(Data excerpts)
_ _ _ _ _
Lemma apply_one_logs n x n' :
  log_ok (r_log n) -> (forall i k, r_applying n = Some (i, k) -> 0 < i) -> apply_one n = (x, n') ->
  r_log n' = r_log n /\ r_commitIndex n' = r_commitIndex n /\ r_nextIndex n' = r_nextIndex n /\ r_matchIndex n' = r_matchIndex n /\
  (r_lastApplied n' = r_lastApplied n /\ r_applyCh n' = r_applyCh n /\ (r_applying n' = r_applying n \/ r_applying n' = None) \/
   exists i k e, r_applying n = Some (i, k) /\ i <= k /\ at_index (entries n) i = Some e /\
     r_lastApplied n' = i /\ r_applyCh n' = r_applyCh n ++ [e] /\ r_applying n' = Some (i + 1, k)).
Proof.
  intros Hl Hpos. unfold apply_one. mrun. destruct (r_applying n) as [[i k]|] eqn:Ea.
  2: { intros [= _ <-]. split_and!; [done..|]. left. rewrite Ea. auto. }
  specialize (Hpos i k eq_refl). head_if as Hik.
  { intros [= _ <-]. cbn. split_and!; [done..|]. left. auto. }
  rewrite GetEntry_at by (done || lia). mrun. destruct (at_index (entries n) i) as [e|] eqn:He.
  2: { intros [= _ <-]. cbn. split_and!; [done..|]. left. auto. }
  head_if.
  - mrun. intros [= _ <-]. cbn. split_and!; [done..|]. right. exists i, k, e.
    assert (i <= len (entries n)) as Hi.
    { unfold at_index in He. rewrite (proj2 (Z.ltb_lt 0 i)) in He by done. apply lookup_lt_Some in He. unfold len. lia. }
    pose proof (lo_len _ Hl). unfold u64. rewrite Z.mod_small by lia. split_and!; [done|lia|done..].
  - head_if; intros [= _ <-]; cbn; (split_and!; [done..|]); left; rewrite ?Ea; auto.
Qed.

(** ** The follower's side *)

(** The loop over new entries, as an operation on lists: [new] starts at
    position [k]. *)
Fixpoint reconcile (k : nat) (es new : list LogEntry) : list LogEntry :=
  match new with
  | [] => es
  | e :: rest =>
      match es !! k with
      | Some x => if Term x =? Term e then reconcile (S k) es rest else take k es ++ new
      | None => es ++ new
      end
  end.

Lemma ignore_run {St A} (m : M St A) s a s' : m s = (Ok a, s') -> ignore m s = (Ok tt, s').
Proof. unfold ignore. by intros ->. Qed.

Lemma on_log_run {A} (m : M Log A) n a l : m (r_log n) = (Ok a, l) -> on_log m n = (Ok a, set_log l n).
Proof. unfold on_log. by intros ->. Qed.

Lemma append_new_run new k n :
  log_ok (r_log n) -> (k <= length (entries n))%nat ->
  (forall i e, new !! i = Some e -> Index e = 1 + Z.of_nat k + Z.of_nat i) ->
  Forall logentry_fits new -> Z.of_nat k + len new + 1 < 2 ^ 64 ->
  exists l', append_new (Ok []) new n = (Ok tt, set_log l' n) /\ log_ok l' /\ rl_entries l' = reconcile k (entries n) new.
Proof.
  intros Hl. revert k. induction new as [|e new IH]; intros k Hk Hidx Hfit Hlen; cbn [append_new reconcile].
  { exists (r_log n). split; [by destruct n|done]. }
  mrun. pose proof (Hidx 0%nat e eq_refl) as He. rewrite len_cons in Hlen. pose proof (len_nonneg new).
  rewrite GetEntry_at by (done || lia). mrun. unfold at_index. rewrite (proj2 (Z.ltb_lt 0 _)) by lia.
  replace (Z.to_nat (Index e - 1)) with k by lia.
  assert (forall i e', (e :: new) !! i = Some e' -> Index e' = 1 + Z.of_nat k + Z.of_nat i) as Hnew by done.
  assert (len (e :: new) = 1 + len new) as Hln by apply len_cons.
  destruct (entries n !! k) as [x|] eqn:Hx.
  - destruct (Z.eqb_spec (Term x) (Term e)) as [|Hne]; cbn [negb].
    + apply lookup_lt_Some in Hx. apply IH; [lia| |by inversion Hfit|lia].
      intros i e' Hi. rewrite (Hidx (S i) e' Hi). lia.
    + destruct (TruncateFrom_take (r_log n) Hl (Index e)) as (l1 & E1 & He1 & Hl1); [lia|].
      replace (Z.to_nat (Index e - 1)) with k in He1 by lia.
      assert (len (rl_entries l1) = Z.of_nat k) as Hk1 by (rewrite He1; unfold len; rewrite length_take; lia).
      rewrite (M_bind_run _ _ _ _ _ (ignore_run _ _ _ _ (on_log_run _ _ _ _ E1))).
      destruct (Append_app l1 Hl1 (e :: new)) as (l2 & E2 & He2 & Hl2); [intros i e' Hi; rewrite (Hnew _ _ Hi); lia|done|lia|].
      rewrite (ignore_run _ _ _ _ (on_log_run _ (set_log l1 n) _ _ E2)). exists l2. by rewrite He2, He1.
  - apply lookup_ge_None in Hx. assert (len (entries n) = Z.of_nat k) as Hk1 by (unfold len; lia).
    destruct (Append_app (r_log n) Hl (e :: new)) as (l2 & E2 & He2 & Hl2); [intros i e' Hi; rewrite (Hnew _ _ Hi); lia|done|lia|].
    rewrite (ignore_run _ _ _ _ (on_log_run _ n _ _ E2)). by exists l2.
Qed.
_ _ _ _ _
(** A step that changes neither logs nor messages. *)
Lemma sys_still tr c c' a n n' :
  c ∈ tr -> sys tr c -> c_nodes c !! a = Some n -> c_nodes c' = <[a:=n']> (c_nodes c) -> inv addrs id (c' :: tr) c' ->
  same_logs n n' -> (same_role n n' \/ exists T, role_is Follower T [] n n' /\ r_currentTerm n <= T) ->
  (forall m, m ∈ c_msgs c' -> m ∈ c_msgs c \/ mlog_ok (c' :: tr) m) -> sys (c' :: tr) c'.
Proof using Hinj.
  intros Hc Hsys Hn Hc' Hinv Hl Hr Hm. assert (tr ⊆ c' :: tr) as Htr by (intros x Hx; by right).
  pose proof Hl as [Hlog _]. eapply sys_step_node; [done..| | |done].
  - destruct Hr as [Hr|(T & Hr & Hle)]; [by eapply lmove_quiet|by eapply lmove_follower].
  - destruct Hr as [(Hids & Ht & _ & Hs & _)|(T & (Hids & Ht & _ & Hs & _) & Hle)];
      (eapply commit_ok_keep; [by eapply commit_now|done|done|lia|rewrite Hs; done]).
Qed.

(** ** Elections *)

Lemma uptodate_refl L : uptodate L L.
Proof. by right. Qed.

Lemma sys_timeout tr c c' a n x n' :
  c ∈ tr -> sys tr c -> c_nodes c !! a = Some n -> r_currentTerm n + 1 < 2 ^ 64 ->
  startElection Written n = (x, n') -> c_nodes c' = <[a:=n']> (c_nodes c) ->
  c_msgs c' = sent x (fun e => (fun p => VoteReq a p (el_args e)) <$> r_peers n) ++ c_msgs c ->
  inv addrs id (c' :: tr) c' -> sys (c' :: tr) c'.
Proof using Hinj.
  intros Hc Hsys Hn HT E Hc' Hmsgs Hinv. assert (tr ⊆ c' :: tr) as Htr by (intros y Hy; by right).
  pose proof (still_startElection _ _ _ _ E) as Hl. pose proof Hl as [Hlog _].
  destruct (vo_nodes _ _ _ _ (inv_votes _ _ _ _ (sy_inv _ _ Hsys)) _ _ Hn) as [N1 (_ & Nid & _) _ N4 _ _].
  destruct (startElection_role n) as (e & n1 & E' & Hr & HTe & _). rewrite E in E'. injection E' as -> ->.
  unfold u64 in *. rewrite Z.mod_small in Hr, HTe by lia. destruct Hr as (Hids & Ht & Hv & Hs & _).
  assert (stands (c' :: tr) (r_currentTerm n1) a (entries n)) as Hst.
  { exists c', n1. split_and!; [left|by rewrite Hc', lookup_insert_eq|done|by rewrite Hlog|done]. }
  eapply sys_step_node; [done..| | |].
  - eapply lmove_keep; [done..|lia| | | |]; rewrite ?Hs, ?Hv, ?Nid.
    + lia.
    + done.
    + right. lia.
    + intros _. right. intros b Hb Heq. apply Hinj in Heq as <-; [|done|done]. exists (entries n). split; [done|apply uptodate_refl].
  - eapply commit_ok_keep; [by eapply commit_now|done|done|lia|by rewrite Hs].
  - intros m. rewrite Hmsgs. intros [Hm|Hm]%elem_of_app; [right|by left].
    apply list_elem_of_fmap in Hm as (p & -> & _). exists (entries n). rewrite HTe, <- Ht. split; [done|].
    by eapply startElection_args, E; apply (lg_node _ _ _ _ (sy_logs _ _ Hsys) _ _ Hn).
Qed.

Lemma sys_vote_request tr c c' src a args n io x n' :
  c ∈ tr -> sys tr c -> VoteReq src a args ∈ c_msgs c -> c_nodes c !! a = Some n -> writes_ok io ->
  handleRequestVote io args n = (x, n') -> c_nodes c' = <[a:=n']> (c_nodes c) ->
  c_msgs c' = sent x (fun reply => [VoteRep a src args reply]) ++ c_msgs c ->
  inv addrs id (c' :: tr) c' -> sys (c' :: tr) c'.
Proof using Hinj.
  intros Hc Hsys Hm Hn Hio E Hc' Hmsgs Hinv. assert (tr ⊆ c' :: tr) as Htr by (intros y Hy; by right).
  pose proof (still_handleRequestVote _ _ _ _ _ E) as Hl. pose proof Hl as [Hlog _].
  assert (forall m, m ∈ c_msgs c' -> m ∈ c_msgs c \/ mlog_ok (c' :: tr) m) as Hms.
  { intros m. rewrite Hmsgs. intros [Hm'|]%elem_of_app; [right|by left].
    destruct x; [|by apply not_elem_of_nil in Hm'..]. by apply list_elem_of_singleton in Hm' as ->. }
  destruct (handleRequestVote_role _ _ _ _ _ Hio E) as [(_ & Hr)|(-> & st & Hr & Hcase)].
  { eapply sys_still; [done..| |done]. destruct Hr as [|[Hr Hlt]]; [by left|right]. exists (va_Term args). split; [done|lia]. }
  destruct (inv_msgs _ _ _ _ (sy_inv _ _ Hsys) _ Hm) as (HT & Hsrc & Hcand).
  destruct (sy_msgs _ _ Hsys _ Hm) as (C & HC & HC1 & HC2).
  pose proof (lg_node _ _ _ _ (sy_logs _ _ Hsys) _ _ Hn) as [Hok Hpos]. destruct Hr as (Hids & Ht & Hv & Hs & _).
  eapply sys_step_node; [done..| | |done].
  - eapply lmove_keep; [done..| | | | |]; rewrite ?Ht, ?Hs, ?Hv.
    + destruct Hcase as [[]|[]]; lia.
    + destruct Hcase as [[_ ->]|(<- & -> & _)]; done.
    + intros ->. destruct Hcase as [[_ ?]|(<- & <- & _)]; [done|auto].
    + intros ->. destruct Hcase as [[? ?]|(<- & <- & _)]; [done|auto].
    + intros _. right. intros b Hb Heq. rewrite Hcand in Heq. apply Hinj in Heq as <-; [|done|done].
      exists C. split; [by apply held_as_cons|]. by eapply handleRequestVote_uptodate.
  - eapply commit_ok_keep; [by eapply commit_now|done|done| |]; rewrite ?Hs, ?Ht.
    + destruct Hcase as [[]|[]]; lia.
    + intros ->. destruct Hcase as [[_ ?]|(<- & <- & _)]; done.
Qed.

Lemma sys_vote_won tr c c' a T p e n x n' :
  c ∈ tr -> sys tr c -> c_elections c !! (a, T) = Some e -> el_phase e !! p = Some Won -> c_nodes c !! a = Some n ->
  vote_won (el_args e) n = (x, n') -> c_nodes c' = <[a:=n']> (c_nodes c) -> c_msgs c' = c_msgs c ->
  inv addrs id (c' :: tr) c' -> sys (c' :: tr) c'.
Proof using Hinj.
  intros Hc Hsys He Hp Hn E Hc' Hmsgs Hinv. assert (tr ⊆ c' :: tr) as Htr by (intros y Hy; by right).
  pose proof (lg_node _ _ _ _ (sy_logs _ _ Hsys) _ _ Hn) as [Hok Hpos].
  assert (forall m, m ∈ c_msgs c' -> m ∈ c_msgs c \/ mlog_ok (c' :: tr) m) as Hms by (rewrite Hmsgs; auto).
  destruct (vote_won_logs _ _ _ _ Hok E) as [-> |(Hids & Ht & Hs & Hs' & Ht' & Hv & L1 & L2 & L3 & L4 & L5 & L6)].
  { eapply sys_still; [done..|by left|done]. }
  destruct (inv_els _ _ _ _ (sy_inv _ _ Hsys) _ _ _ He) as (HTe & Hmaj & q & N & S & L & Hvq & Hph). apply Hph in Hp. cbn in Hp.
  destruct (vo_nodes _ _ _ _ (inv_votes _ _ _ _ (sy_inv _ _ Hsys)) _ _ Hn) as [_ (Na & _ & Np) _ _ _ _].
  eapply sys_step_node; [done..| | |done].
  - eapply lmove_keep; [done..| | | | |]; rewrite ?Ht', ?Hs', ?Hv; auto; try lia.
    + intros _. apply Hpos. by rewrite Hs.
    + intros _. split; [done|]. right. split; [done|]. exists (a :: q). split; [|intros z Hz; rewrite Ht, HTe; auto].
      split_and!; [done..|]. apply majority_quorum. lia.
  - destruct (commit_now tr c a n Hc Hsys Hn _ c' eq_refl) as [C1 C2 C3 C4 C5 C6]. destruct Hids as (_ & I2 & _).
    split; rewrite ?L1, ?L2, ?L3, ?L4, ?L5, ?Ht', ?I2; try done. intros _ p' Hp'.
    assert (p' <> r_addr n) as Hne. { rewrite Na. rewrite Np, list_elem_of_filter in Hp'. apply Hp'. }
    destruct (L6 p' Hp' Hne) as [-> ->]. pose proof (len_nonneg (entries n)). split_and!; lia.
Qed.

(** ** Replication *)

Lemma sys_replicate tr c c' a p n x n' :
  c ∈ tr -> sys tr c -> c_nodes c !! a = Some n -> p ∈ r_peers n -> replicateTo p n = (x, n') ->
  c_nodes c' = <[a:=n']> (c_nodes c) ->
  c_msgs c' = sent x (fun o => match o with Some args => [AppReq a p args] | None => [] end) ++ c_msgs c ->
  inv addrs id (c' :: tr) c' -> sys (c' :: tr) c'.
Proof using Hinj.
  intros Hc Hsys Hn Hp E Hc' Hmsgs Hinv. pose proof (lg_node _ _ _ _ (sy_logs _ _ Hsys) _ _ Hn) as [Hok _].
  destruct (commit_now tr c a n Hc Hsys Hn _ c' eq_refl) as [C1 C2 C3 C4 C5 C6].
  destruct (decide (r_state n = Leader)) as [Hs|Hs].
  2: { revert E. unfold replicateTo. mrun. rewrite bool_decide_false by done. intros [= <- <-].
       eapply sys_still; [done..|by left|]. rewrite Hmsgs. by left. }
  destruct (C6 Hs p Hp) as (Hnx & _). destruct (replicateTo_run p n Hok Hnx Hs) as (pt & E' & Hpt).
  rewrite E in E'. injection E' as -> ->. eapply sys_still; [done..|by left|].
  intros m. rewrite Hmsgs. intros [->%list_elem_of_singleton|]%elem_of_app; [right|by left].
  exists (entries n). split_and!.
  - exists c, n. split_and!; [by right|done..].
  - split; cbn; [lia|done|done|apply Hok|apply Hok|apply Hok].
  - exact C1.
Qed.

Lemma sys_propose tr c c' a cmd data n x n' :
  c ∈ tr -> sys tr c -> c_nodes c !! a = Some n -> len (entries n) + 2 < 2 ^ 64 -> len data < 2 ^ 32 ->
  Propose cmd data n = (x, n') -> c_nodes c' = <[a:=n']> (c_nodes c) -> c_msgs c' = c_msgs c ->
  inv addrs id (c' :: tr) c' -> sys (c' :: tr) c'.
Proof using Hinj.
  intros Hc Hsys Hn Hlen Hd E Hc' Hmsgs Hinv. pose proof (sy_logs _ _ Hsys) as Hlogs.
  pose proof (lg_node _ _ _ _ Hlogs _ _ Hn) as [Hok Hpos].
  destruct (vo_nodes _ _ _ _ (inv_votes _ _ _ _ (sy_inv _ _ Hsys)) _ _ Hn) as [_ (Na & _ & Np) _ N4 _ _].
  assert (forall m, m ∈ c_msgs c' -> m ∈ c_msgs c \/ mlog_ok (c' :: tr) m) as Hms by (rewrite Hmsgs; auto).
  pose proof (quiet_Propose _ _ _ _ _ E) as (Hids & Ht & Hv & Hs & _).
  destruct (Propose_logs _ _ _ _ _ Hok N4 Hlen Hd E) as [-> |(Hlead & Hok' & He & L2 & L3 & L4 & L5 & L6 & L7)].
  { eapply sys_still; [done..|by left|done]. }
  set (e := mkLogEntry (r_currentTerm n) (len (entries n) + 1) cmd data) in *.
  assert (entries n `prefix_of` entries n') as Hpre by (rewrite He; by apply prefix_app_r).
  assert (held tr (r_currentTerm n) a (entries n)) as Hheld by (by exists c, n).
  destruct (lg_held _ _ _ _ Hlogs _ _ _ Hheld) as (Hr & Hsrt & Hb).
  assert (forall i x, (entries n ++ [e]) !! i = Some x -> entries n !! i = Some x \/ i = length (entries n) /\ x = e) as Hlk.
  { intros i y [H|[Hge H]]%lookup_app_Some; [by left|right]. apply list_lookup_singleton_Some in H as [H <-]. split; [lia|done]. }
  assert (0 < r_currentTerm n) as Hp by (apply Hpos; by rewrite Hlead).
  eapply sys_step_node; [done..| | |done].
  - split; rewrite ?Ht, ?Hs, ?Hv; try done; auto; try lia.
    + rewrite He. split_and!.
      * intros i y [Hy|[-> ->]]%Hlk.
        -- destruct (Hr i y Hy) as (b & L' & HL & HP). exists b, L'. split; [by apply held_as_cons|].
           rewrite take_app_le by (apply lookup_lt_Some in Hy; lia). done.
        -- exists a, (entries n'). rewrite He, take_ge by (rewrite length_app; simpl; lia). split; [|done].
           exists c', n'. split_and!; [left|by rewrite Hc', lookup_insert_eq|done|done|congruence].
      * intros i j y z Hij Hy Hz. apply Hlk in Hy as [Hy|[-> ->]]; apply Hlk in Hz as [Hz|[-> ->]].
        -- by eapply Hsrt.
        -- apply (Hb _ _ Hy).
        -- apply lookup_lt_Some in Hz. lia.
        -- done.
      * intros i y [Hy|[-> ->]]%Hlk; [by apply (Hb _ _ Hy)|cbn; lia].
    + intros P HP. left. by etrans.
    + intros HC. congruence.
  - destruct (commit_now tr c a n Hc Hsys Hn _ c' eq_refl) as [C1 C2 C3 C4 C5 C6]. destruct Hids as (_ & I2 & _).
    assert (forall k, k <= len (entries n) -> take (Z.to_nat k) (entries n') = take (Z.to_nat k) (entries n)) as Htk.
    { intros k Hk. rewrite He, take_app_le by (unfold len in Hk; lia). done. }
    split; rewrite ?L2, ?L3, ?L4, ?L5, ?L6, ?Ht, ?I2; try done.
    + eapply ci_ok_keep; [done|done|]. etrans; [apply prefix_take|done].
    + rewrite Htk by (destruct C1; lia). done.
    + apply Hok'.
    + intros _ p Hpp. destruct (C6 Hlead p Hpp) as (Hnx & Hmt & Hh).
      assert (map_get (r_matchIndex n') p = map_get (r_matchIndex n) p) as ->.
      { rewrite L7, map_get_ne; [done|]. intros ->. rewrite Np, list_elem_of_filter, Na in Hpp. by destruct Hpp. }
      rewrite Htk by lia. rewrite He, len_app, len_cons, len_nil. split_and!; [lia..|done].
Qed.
_ _ _ _ _
TRY IT -> From the data above, output only the lines between the line containing "Lemma apply_one_logs n" and the line containing "rewrite GetEntry_at by (done || lia). mrun. destruct", inclusive, exactly as written.

OUTPUT BELOW ->
Lemma apply_one_logs n x n' :
  log_ok (r_log n) -> (forall i k, r_applying n = Some (i, k) -> 0 < i) -> apply_one n = (x, n') ->
  r_log n' = r_log n /\ r_commitIndex n' = r_commitIndex n /\ r_nextIndex n' = r_nextIndex n /\ r_matchIndex n' = r_matchIndex n /\
  (r_lastApplied n' = r_lastApplied n /\ r_applyCh n' = r_applyCh n /\ (r_applying n' = r_applying n \/ r_applying n' = None) \/
   exists i k e, r_applying n = Some (i, k) /\ i <= k /\ at_index (entries n) i = Some e /\
     r_lastApplied n' = i /\ r_applyCh n' = r_applyCh n ++ [e] /\ r_applying n' = Some (i + 1, k)).
Proof.
  intros Hl Hpos. unfold apply_one. mrun. destruct (r_applying n) as [[i k]|] eqn:Ea.
  2: { intros [= _ <-]. split_and!; [done..|]. left. rewrite Ea. auto. }
  specialize (Hpos i k eq_refl). head_if as Hik.
  { intros [= _ <-]. cbn. split_and!; [done..|]. left. auto. }
  rewrite GetEntry_at by (done || lia). mrun. destruct (at_index (entries n) i) as [e|] eqn:He.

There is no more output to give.